_TASK ITEM_. Could you report every line from the entries that includes the word "returns"?

_DATA TO USE_.
(** * Rolling-returns report: a shallow embedding of [rolling_returns.py]

    Definitions, in the order of the source file:

    - [Calendar]  the fragment of Python's [datetime.date] that the script
                  uses: [replace], subtraction of a [timedelta], comparison
                  and difference of two dates, over [_ymd2ord]/[_ord2ymd];
    - [Frame]     the fragment of pandas used on the NAV table: columns
                  parsed with [errors="coerce"], [dropna], [iloc[-1]];
    - [Nav]       [get_nav_data], [last_nav_on_or_before] and
                  [monthly_rolling_return];
    - [Runner]    [build_results], the loop over the scheme catalogue;
    - [Report]    the report laid out from one value per task;
    - [Spec]      the window and the calculator as the specification words
                  them, and the run that computes the window once;
    - [Excel]     [export_to_excel], as the calls it makes on each
                  worksheet, and [run_all];
    - [Demo], [Samples]  a concrete table library, Python's formatting of
                  numbers and dates, and sample data.

    Then the properties: [CalendarFacts], [FrameFacts], [NavFacts],
    [DemoFacts], [SeriesFacts], [SeriesExamples], [RunnerFacts],
    [WindowFacts], and further ones of the lookup and the calculator
    ([NavExtras]), of the run ([RunnerExtras]) and of the workbook
    ([ExcelFacts]).

    NAV values are IEEE-754 binary64 numbers, as in Python; they are
    modelled by Rocq's primitive floats, so every definition below runs.
    The parsers of pandas and its sort are parameters: the date parser maps
    a column to one timestamp or [NaT] per position (pandas settles the
    format on the whole column), the number parser maps one element to a
    number or [nan]; the sort returns its input reordered by date (pandas'
    default sort is not stable, so nothing else is assumed of it).  The
    HTTP exchange and the clock are a [World], consulted by the number of
    the task being processed. *)

From Stdlib Require Import ZArith List Lia Ascii String Bool.
From Stdlib Require Import Sorted Permutation.
From Stdlib Require Import Floats.PrimFloat Numbers.Cyclic.Int63.Uint63.
From Stdlib Require Import Floats.FloatOps Floats.SpecFloat DecimalString.
Import ListNotations.
Local Open Scope Z_scope.
Set Warnings "-inexact-float".

(** ** Exceptions and the error monad

    Python exceptions that can reach the [try]/[except Exception] of
    [build_results]. *)

(** The two messages of [get_nav_data]: [HTTP {status} for code {code}] and
    [No data returned for scheme {code}]. *)
Inductive runtime_msg : Type :=
| HttpStatus (status : Z) (scheme_code : string)
| NoDataReturned (scheme_code : string).

Inductive exn : Type :=
| ConnectionError                (* raised by [requests.get] *)
| JSONDecodeError                (* raised by [resp.json()] *)
| RuntimeError (msg : runtime_msg) (* raised by [get_nav_data] itself *)
| ValueError                     (* [date.replace] out of range *)
| OverflowError.                 (* date arithmetic out of range *)

Definition result (A : Type) : Type := (exn + A)%type.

_WRITTEN ANSWER_.
(** * Rolling-returns report: a shallow embedding of [rolling_returns.py]
    number or [nan]; the sort returns its input reordered by date (pandas'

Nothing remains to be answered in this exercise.